Shaun Tan’s ‘Here I Am’ (below right) takes us to the surreal incongruity of a science fantasy world that has the enticing deam-like logic of a children’s book. A young girl living with her bizarre alien family has her worldview turned on its head when an astronaut from another dimension arrives to rescue her and take her home. At first its connections to the overarching theme seem tenuous but the gradual build in this tale of identity and belonging is delightful in its revelatory surprises. Tan provides us with more world-building brilliance in 20-ish pages than some fictional universes manage in their entire existences. Every inviting panel feels like it could spin off another story in itself.
Equally affecting is Tillie Walden’s ‘Contours’ (below left), a contemporary fable that explores a relationship against the backdrop of a world where the technology we rely on to communicate has suddenly and irrevocably ceased working. Walden’s visuals are a masterclass in pacing and symbolism, sweeping over us and immersing us in the themes of the narrative to the degree that there is little need for expositional elaboration. It’s a story that, paradoxically, is economical in its intricacy, and it’s perhaps the most perfect embodiment of the collection’s central motif of the interdependence of humankind and tech.

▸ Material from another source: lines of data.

(** * Connect Four: the game engine of [src/components/ConnectFour.tsx]

    A shallow embedding of the state machine of the [ConnectFour] component
    ([checkWinner], [dropPiece], [resetGame]) and the properties of its
    specification.  JavaScript arrays are lists read through [js_get]
    (an index outside the array reads [undefined]); reading a property of
    [undefined] raises a [TypeError], which the [result] type records.

    The drop animation ([setDropAnimation], [setTimeout]) is a second piece
    of React state that the engine never reads; it is not part of
    [GameState] and is left out. *)

From stdpp Require Import base list.
From Stdlib Require Import ZArith Lia.

Local Open Scope Z_scope.

(** ** Data model *)

(** [type Player = 1 | 2] *)
Inductive Player : Set := P1 | P2.

Definition Player_eqb (a b : Player) : bool :=
  match a, b with
  | P1, P1 | P2, P2 => true
  | _, _ => false
  end.

#[global] Instance Player_eq_dec : EqDecision Player.
Proof. solve_decision. Defined.

(** [type Cell = Player | null]: [None] is [null]. *)
Abbreviation Cell := (option Player).

(** [type Board = Cell[][]] *)
Abbreviation Board := (list (list Cell)).

Definition ROWS : Z := 6.
Definition COLS : Z := 7.

(** [interface GameState]; a coordinate pair [[row, col]] is a pair of
    integers. *)
Record GameState : Set := mkGameState {
  board : Board;
  currentPlayer : Player;
  winner : option Player;
  winningCells : list (Z * Z);
  gameOver : bool
}.

(** ** JavaScript values and failures *)

Inductive result (A : Type) : Type :=
| Ok (a : A)
| TypeError.
Arguments Ok {A} a.
Arguments TypeError {A}.

Definition bind {A B : Type} (m : result A) (k : A -> result B) : result B :=
  match m with
  | Ok a => k a
  | TypeError => TypeError
  end.

Notation "'let*' x ':=' m 'in' k" := (bind m (fun x => k))
  (at level 10, x name, m at level 100, k at level 200).

(** [arr[i]] for an integer [i]: [None] is [undefined]. *)
Definition js_get {A : Type} (arr : list A) (i : Z) : option A :=
  if 0 <=? i then arr !! Z.to_nat i else None.

(** [board[row][col]]: fails when [board[row]] is [undefined]. *)
Definition read_cell (b : Board) (row col : Z) : result (option Cell) :=
  match js_get b row with
  | None => TypeError
  | Some r => Ok (js_get r col)
  end.

(** [v === player] *)
Definition strict_eq_player (v : option Cell) (player : Player) : bool :=
  match v with
  | Some (Some q) => Player_eqb q player
  | _ => false
  end.

(** [v === null] *)
Definition strict_eq_null (v : option Cell) : bool :=
  match v with
  | Some None => true
  | _ => false
  end.

(** [cell !== null] on a cell of the board *)
Definition not_null (c : Cell) : bool :=
  match c with
  | Some _ => true
  | None => false
  end.

(** ** Initial state and [resetGame] *)

(** [Array(ROWS).fill(null).map(() => Array(COLS).fill(null))] *)
Definition emptyBoard : Board :=
  replicate (Z.to_nat ROWS) (replicate (Z.to_nat COLS) None).

Definition initialState : GameState :=
  {| board := emptyBoard;
     currentPlayer := P1;
     winner := None;
     winningCells := [];
     gameOver := false |}.

Definition resetGame (s : GameState) : GameState :=
  {| board := emptyBoard;
     currentPlayer := P1;
     winner := None;
     winningCells := [];
     gameOver := false |}.

(** ** [checkWinner] *)

(** The [directions] table, each entry [[dx, dy]] with [dx] added to the row
    and [dy] to the column.  The source comments call the entries
    horizontal, vertical, "diagonal /" and "diagonal \" in this order. *)
Definition directions : list (Z * Z) :=
  [ (0, 1); (1, 0); (1, 1); (1, -1) ].

(** The guard of both inner loops:
    [newRow >= 0 && newRow < ROWS && newCol >= 0 && newCol < COLS
     && board[newRow][newCol] === player]. *)
Definition matches (b : Board) (player : Player) (newRow newCol : Z)
  : result bool :=
  if (0 <=? newRow) && (newRow <? ROWS) && (0 <=? newCol) && (newCol <? COLS)
  then let* v := read_cell b newRow newCol in Ok (strict_eq_player v player)
  else Ok false.

(** [for (let i = 1; i < 4; i++)] in the positive direction, [steps] the
    values of [i] still to run; [cells.push] appends, [break] leaves the loop. *)
Fixpoint positive_walk (b : Board) (row col : Z) (player : Player)
  (dx dy : Z) (steps : list Z) (cells : list (Z * Z)) : result (list (Z * Z)) :=
  match steps with
  | [] => Ok cells
  | i :: rest =>
      let newRow := row + dx * i in
      let newCol := col + dy * i in
      let* m := matches b player newRow newCol in
      if m
      then positive_walk b row col player dx dy rest
             (cells ++ [(newRow, newCol)])
      else Ok cells
  end.

(** The same loop in the negative direction; [cells.unshift] prepends. *)
Fixpoint negative_walk (b : Board) (row col : Z) (player : Player)
  (dx dy : Z) (steps : list Z) (cells : list (Z * Z)) : result (list (Z * Z)) :=
  match steps with
  | [] => Ok cells
  | i :: rest =>
      let newRow := row - dx * i in
      let newCol := col - dy * i in
      let* m := matches b player newRow newCol in
      if m
      then negative_walk b row col player dx dy rest
             ((newRow, newCol) :: cells)
      else Ok cells
  end.

(** The cells collected for one direction. *)
Definition collect (b : Board) (row col : Z) (player : Player)
  (d : Z * Z) : result (list (Z * Z)) :=
  let '(dx, dy) := d in
  let cells := [(row, col)] in
  let* cells := positive_walk b row col player dx dy [1; 2; 3] cells in
  negative_walk b row col player dx dy [1; 2; 3] cells.

(** [for (const [dx, dy] of directions)], [ds] the directions still to try. *)
Fixpoint check_directions (b : Board) (row col : Z) (player : Player)
  (ds : list (Z * Z)) : result (list (Z * Z)) :=
  match ds with
  | [] => Ok []
  | d :: rest =>
      let* cells := collect b row col player d in
      if 4 <=? Z.of_nat (length cells)
      then Ok (take 4 cells)
      else check_directions b row col player rest
  end.

Definition checkWinner (b : Board) (row col : Z) (player : Player)
  : result (list (Z * Z)) :=
  check_directions b row col player directions.

(** ** [dropPiece] *)

(** [gameState.board.map(row => [...row])] *)
Definition copyBoard (b : Board) : Board := map (fun row => row) b.

(** [newBoard[row][col] = player].  The assignment is only reached after
    [newBoard[row][col] === null], so the index is inside the array. *)
Definition place (b : Board) (row col : Z) (player : Player) : Board :=
  alter (fun r => <[Z.to_nat col := Some player]> r) (Z.to_nat row) b.

(** [newBoard.every(row => row.every(cell => cell !== null))] *)
Definition board_full (b : Board) : bool :=
  forallb (fun row => forallb not_null row) b.

(** [gameState.currentPlayer === 1 ? 2 : 1] *)
Definition other (p : Player) : Player :=
  match p with
  | P1 => P2
  | _ => P1
  end.

(** The body of the [if] inside the scan: place the piece, look for a win
    and a draw, and build the state given to [setGameState]. *)
Definition settle (s : GameState) (newBoard : Board) (row col : Z)
  : result GameState :=
  let newBoard := place newBoard row col (currentPlayer s) in
  let* cells := checkWinner newBoard row col (currentPlayer s) in
  let hasWinner := 0 <? Z.of_nat (length cells) in
  let isDraw := negb hasWinner && board_full newBoard in
  Ok {| board := newBoard;
        currentPlayer :=
          if hasWinner || isDraw then currentPlayer s
          else other (currentPlayer s);
        winner := if hasWinner then Some (currentPlayer s) else None;
        winningCells := cells;
        gameOver := hasWinner || isDraw |}.

(** [for (let row = ROWS - 1; row >= 0; row--)] with [n] rows left to look
    at, so [row = n - 1]; a loop that ends without a [return] leaves the
    state as it was. *)
Fixpoint scan (s : GameState) (newBoard : Board) (col : Z) (n : nat)
  : result GameState :=
  match n with
  | O => Ok s
  | S m =>
      let row := Z.of_nat m in
      let* v := read_cell newBoard row col in
      if strict_eq_null v
      then settle s newBoard row col
      else scan s newBoard col m
  end.

(** The state of the component after the call [dropPiece(col)]. *)
Definition dropPiece (s : GameState) (col : Z) : result GameState :=
  if gameOver s then Ok s
  else scan s (copyBoard (board s)) col (Z.to_nat ROWS).

(** [canDropInColumn]: [!gameState.gameOver && gameState.board[0][col] === null],
    the test that enables a column button. *)
Definition canDropInColumn (s : GameState) (col : Z) : result bool :=
  if negb (gameOver s)
  then let* v := read_cell (board s) 0 col in Ok (strict_eq_null v)
  else Ok false.

(** States the component can be in: the initial state, and what
    [dropPiece] and [resetGame] make of a state it can be in. *)
Inductive reachable : GameState -> Prop :=
| reach_init : reachable initialState
| reach_drop s col s' :
    reachable s -> dropPiece s col = Ok s' -> reachable s'
| reach_reset s :
    reachable s -> reachable (resetGame s).

(** ** Vocabulary of the specification *)

(** The board has [ROWS] rows of [COLS] cells each. *)
Definition board_wf (b : Board) : Prop :=
  length b = Z.to_nat ROWS /\
  Forall (fun r : list Cell => length r = Z.to_nat COLS) b.

Definition in_bounds (row col : Z) : Prop :=
  0 <= row < ROWS /\ 0 <= col < COLS.

Definition in_boundsb (row col : Z) : bool :=
  (0 <=? row) && (row <? ROWS) && (0 <=? col) && (col <? COLS).

(** What a position of the grid holds; [None] outside the grid. *)
Definition cell_at (b : Board) (row col : Z) : option Cell :=
  match js_get b row with
  | Some r => js_get r col
  | None => None
  end.

(** The position is on the board and holds a piece of [player]. *)
Definition holds (b : Board) (player : Player) (rc : Z * Z) : bool :=
  in_boundsb rc.1 rc.2 && strict_eq_player (cell_at b rc.1 rc.2) player.

(** The longest prefix of [l] whose elements all satisfy [f]. *)
Fixpoint take_while {A : Type} (f : A -> bool) (l : list A) : list A :=
  match l with
  | [] => []
  | x :: l' => if f x then x :: take_while f l' else []
  end.

(** Walking outward from the played cell, nearest cell first, up to three
    cells in each direction. *)
Definition positive_cells (b : Board) (row col : Z) (player : Player)
  (d : Z * Z) : list (Z * Z) :=
  take_while (holds b player)
    (map (fun i => (row + d.1 * i, col + d.2 * i)) [1; 2; 3]).

Definition negative_cells (b : Board) (row col : Z) (player : Player)
  (d : Z * Z) : list (Z * Z) :=
  take_while (holds b player)
    (map (fun i => (row - d.1 * i, col - d.2 * i)) [1; 2; 3]).

(** The combined run of an axis: the negative-direction cells farthest
    first, then the played cell, then the positive-direction cells. *)
Definition run (b : Board) (row col : Z) (player : Player) (d : Z * Z)
  : list (Z * Z) :=
  reverse (negative_cells b row col player d)
    ++ (row, col) :: positive_cells b row col player d.
(** [root.closest("[name]")]: the element itself or one of its ancestors
    carries the attribute. *)
Definition closest (name : string) (e : Elem) (above : list Elem) : bool :=
  existsb (hasAttribute name) (e :: above).

(** *** Class lists ([DOMTokenList]) *)

Definition token_add (tok : string) (l : list string) : list string :=
  if bool_decide (tok ∈ l) then l else l ++ [tok].

Definition token_remove (tok : string) (l : list string) : list string :=
  filter (λ t, t ≠ tok) l.

(** The class list of every element; an element that is not in the map has
    no class. *)
Definition classListOf (d : gmap Ref (list string)) (el : Ref) : list string :=
  default [] (d !! el).

Definition classList_add (tok : string) (el : Ref)
    (d : gmap Ref (list string)) : gmap Ref (list string) :=
  <[el := token_add tok (classListOf d el)]> d.

Definition classList_remove (tok : string) (el : Ref)
    (d : gmap Ref (list string)) : gmap Ref (list string) :=
  alter (token_remove tok) el d.

Definition classList_contains (tok : string) (el : Ref)
    (d : gmap Ref (list string)) : bool :=
  bool_decide (tok ∈ classListOf d el).

(** ** Settings and module state *)

Record Settings : Type := mkSettings {
  active : bool;
  startDelayMs : Z;
  frameBudgetMs : Z;
  maxOpsPerFrame : Z;
  indicator : bool
}.

Record State : Type := mkState {
  (* the plugin *)
  store : Settings;
  pluginName : string;
  rafId : Z;
  pendingQueue : list Ref;
  pendingSet : gset Ref;
  isFlushing : bool;
  isStopped : bool;
  observer : bool;          (* [observer !== null] *)
  startDelayTimer : bool;   (* [startDelayTimer !== null] *)
  pollTimer : bool;         (* [pollTimer !== null] *)
  appMount : bool;          (* [appMount !== null] *)
  activeListener : bool;    (* [activeListener !== null] *)
  (* the host *)
  classes : gmap Ref (list string);
  frameCallbacks : gset positive;  (* handles requested and not yet run or canceled *)
  rafCounter : positive;           (* the last handle handed out *)
  ticks : nat                      (* calls of [performance.now()] so far *)
}.

Definition set_store (v : Settings) (s : State) : State :=
  mkState v (pluginName s) (rafId s) (pendingQueue s) (pendingSet s)
    (isFlushing s) (isStopped s) (observer s) (startDelayTimer s)
    (pollTimer s) (appMount s) (activeListener s) (classes s) (frameCallbacks s) (rafCounter s) (ticks s).
Definition set_rafId (v : Z) (s : State) : State :=
  mkState (store s) (pluginName s) v (pendingQueue s) (pendingSet s)
    (isFlushing s) (isStopped s) (observer s) (startDelayTimer s)
    (pollTimer s) (appMount s) (activeListener s) (classes s) (frameCallbacks s) (rafCounter s) (ticks s).
Definition set_pendingQueue (v : list Ref) (s : State) : State :=
  mkState (store s) (pluginName s) (rafId s) v (pendingSet s)
    (isFlushing s) (isStopped s) (observer s) (startDelayTimer s)
    (pollTimer s) (appMount s) (activeListener s) (classes s) (frameCallbacks s) (rafCounter s) (ticks s).
Definition set_pendingSet (v : gset Ref) (s : State) : State :=
  mkState (store s) (pluginName s) (rafId s) (pendingQueue s) v
    (isFlushing s) (isStopped s) (observer s) (startDelayTimer s)
    (pollTimer s) (appMount s) (activeListener s) (classes s) (frameCallbacks s) (rafCounter s) (ticks s).
Definition set_isFlushing (v : bool) (s : State) : State :=
  mkState (store s) (pluginName s) (rafId s) (pendingQueue s) (pendingSet s)
    v (isStopped s) (observer s) (startDelayTimer s)
    (pollTimer s) (appMount s) (activeListener s) (classes s) (frameCallbacks s) (rafCounter s) (ticks s).
Definition set_isStopped (v : bool) (s : State) : State :=
  mkState (store s) (pluginName s) (rafId s) (pendingQueue s) (pendingSet s)
    (isFlushing s) v (observer s) (startDelayTimer s)
    (pollTimer s) (appMount s) (activeListener s) (classes s) (frameCallbacks s) (rafCounter s) (ticks s).
Definition set_observer (v : bool) (s : State) : State :=
  mkState (store s) (pluginName s) (rafId s) (pendingQueue s) (pendingSet s)
    (isFlushing s) (isStopped s) v (startDelayTimer s)
    (pollTimer s) (appMount s) (activeListener s) (classes s) (frameCallbacks s) (rafCounter s) (ticks s).
Definition set_startDelayTimer (v : bool) (s : State) : State :=
  mkState (store s) (pluginName s) (rafId s) (pendingQueue s) (pendingSet s)
    (isFlushing s) (isStopped s) (observer s) v
    (pollTimer s) (appMount s) (activeListener s) (classes s) (frameCallbacks s) (rafCounter s) (ticks s).
Definition set_pollTimer (v : bool) (s : State) : State :=
  mkState (store s) (pluginName s) (rafId s) (pendingQueue s) (pendingSet s)
    (isFlushing s) (isStopped s) (observer s) (startDelayTimer s)
    v (appMount s) (activeListener s) (classes s) (frameCallbacks s) (rafCounter s) (ticks s).
Definition set_appMount (v : bool) (s : State) : State :=
  mkState (store s) (pluginName s) (rafId s) (pendingQueue s) (pendingSet s)
    (isFlushing s) (isStopped s) (observer s) (startDelayTimer s)
    (pollTimer s) v (activeListener s) (classes s) (frameCallbacks s) (rafCounter s) (ticks s).
Definition set_activeListener (v : bool) (s : State) : State :=
  mkState (store s) (pluginName s) (rafId s) (pendingQueue s) (pendingSet s)
    (isFlushing s) (isStopped s) (observer s) (startDelayTimer s)
    (pollTimer s) (appMount s) v (classes s) (frameCallbacks s) (rafCounter s) (ticks s).
Definition set_classes (v : gmap Ref (list string)) (s : State) : State :=
  mkState (store s) (pluginName s) (rafId s) (pendingQueue s) (pendingSet s)
    (isFlushing s) (isStopped s) (observer s) (startDelayTimer s)
    (pollTimer s) (appMount s) (activeListener s) v (frameCallbacks s) (rafCounter s) (ticks s).
Definition set_frameCallbacks (v : gset positive) (s : State) : State :=
  mkState (store s) (pluginName s) (rafId s) (pendingQueue s) (pendingSet s)
    (isFlushing s) (isStopped s) (observer s) (startDelayTimer s)
    (pollTimer s) (appMount s) (activeListener s) (classes s) v (rafCounter s) (ticks s).
Definition set_rafCounter (v : positive) (s : State) : State :=
  mkState (store s) (pluginName s) (rafId s) (pendingQueue s) (pendingSet s)
    (isFlushing s) (isStopped s) (observer s) (startDelayTimer s)
    (pollTimer s) (appMount s) (activeListener s) (classes s) (frameCallbacks s) v (ticks s).
Definition set_ticks (v : nat) (s : State) : State :=
  mkState (store s) (pluginName s) (rafId s) (pendingQueue s) (pendingSet s)
    (isFlushing s) (isStopped s) (observer s) (startDelayTimer s)
    (pollTimer s) (appMount s) (activeListener s) (classes s) (frameCallbacks s) (rafCounter s) v.

Definition set_active (v : bool) (c : Settings) : Settings :=
  mkSettings v (startDelayMs c) (frameBudgetMs c) (maxOpsPerFrame c) (indicator c).

(** ** Host primitives *)

(** [requestAnimationFrame(flushQueue)]: a fresh handle, never zero, joins the
    callback list. *)
Definition requestAnimationFrame (s : State) : positive * State :=
  let h := Pos.succ (rafCounter s) in
  (h, set_frameCallbacks ({[h]} ∪ frameCallbacks s) (set_rafCounter h s)).

(** [cancelAnimationFrame(handle)]; a handle that is not a positive number
    names no callback. *)
Definition cancelAnimationFrame (handle : Z) (s : State) : State :=
  match handle with
  | Z.pos h => set_frameCallbacks (frameCallbacks s ∖ {[h]}) s
  | _ => s
  end.

(** [performance.now()]: the clock gives the reading of each call in turn, in
    milliseconds. *)
Definition performance_now (clock : nat → Q) (s : State) : Q * State :=
  (clock (ticks s), set_ticks (S (ticks s)) s).

(** [Array.prototype.pop]: the last entry and the array without it. *)
Definition pop {A} (q : list A) : option (A * list A) :=
  match last q with
  | Some x => Some (x, removelast q)
  | None => None
  end.

(** ** The scheduler *)

(** [setFlushing]; the indicator it refreshes is not modelled. *)
Definition setFlushing (next : bool) (s : State) : State :=
  if Bool.eqb (isFlushing s) next then s else set_isFlushing next s.

(** The Reveal Action, [el.classList.remove(PENDING_CLASS)]. *)
Definition reveal (el : Ref) (s : State) : State :=
  set_classes (classList_remove PENDING_CLASS el (classes s)) s.

(** The [for (const el of pendingSet)] loop of [revealAllPending]. *)
Definition revealEach (els : list Ref) (s : State) : State :=
  foldl (λ acc el, reveal el acc) s els.

Definition revealAllPending (s : State) : State :=
  let s := if bool_decide (rafId s ≠ 0)
           then set_rafId 0 (cancelAnimationFrame (rafId s) s)
           else s in
  let s := revealEach (elements (pendingSet s)) s in
  let s := set_pendingSet ∅ s in
  let s := set_pendingQueue [] s in
  setFlushing false s.

Definition scheduleFlush (s : State) : State :=
  if negb (active (store s)) then s
  else if bool_decide (rafId s ≠ 0) || bool_decide (length (pendingQueue s) = 0%nat)
  then s
  else
    let '(h, s) := requestAnimationFrame s in
    let s := set_rafId (Z.pos h) s in
    setFlushing true s.

(** One turn of the [while] loop of [flushQueue] up to its budget checks:
    [pop], [pendingSet.delete], reveal.  [None] when the queue is empty. *)
Definition drainNext (s : State) : option (Ref * State) :=
  match pop (pendingQueue s) with
  | None => None
  | Some (el, rest) =>
      let s := set_pendingQueue rest s in
      let s := set_pendingSet (pendingSet s ∖ {[el]}) s in
      Some (el, reveal el s)
  end.

(** The [while (pendingQueue.length > 0)] loop.  Every turn pops one entry,
    so [fuel = pendingQueue.length] turns are enough (see
    [flushLoop_fuel]). *)
Fixpoint flushLoop (clock : nat → Q) (maxOps frameBudget : Z) (start : Q)
    (fuel : nat) (ops : Z) (s : State) : State :=
  match fuel with
  | O => s
  | S fuel =>
      match drainNext s with
      | None => s
      | Some (_, s) =>
          let ops := ops + 1 in
          if bool_decide (maxOps ≤ ops) then s
          else
            let '(now, s) := performance_now clock s in
            if Qle_bool (inject_Z frameBudget) (now - start) then s
            else flushLoop clock maxOps frameBudget start fuel ops s
      end
  end.

Definition flushQueue (clock : nat → Q) (s : State) : State :=
  let s := set_rafId 0 s in
  if negb (active (store s)) then revealAllPending s
  else if bool_decide (length (pendingQueue s) = 0%nat) then setFlushing false s
  else
    let maxOps := maxOpsPerFrame (store s) in
    let frameBudget := frameBudgetMs (store s) in
    let '(start, s) := performance_now clock s in
    let s := flushLoop clock maxOps frameBudget start
               (length (pendingQueue s)) 0 s in
    if bool_decide (0 < length (pendingQueue s))%nat
    then scheduleFlush s
    else setFlushing false s.

Definition shouldSkipElement (element : Elem) : bool :=
  if bool_decide (id element = "app-mount") then true
  else if bool_decide (tagName element ∈ EXCLUDED_TAGS) then true
  else false.

Definition enqueueElement (element : Ref) (s : State) : State :=
  if bool_decide (element ∈ pendingSet s) then s
  else
    let s := set_classes (classList_add PENDING_CLASS element (classes s)) s in
    let s := set_pendingSet ({[element]} ∪ pendingSet s) s in
    set_pendingQueue (pendingQueue s ++ [element]) s.

(** *** The tree walker *)

Inductive FilterResult : Type := FILTER_ACCEPT | FILTER_REJECT | FILTER_SKIP.

(** The [acceptNode] callback handed to [createTreeWalker]. *)
Definition acceptNode (element : Elem) : FilterResult :=
  if shouldSkipElement element then FILTER_SKIP
  else if hasAttribute IGNORE_ATTR element then FILTER_REJECT
  else FILTER_ACCEPT.

(** The elements [walker.nextNode()] returns while it crosses the subtree
    [n] below the walker's root, in document order, as the DOM standard
    defines the traversal with [whatToShow = SHOW_ELEMENT]: an accepted
    element is returned and its children are visited, a skipped node is not
    returned but its children are visited, a rejected element is passed over
    together with its subtree.  Nodes that are not elements are skipped by
    [whatToShow] before the callback is asked. *)
Fixpoint nextNodes (n : Node) : list Elem :=
  match n with
  | Other _ => []
  | Element e children =>
      match acceptNode e with
      | FILTER_ACCEPT => e :: flat_map nextNodes children
      | FILTER_SKIP => flat_map nextNodes children
      | FILTER_REJECT => []
      end
  end.

(** The values [current] takes in the loop of [enqueueTree]: first
    [walker.currentNode], which is the root itself and is not passed through
    the filter, then what [nextNode()] returns until it gives [null]. *)
Definition walk (root : Elem) (children : list Node) : list Elem :=
  root :: flat_map nextNodes children.

(** The [while (current)] loop of [enqueueTree]. *)
Definition enqueueWalk (root : Elem) (children : list Node) (s : State) : State :=
  foldl (λ acc current, enqueueElement (ref current) acc) s (walk root children).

Rounding out the book are the two editorial hands. Julian Hanshaw’s layered ‘Be Little with Me’ (above right), which merges the existential with the epistemological in its twisting account of a projector that gives access to multiple realities, rewards re-reading. One of the strengths of Hanshaw’s comics is that he is never afraid to make his readers work that little bit harder to gain the most from his stories and this intriguing tale of perception and reality is no exception. Finishing up, Krent Able’s ‘Bloody Kids’ (top banner image) is a cautionary piece that sees holidaying families come a cropper thanks to the all-pervading influence of social media. It’s a brutally uncompromising horror story in Able’s customary “take no prisoners” style that makes full use of his gruesomely visceral artistic approach to ramp up the terror.
While it’s admittedly disappointing that I Feel Machine only includes one female creator in its page count it’s a strong compilation of stories that feel perhaps not so much thought-provoking as thought-affirming. A confirmation of every niggling fear you may have had about our over-reliance on technology at the expense of our connections with each other and ourselves, it’s also the perfect introduction to the sequential art styles of the six creators involved.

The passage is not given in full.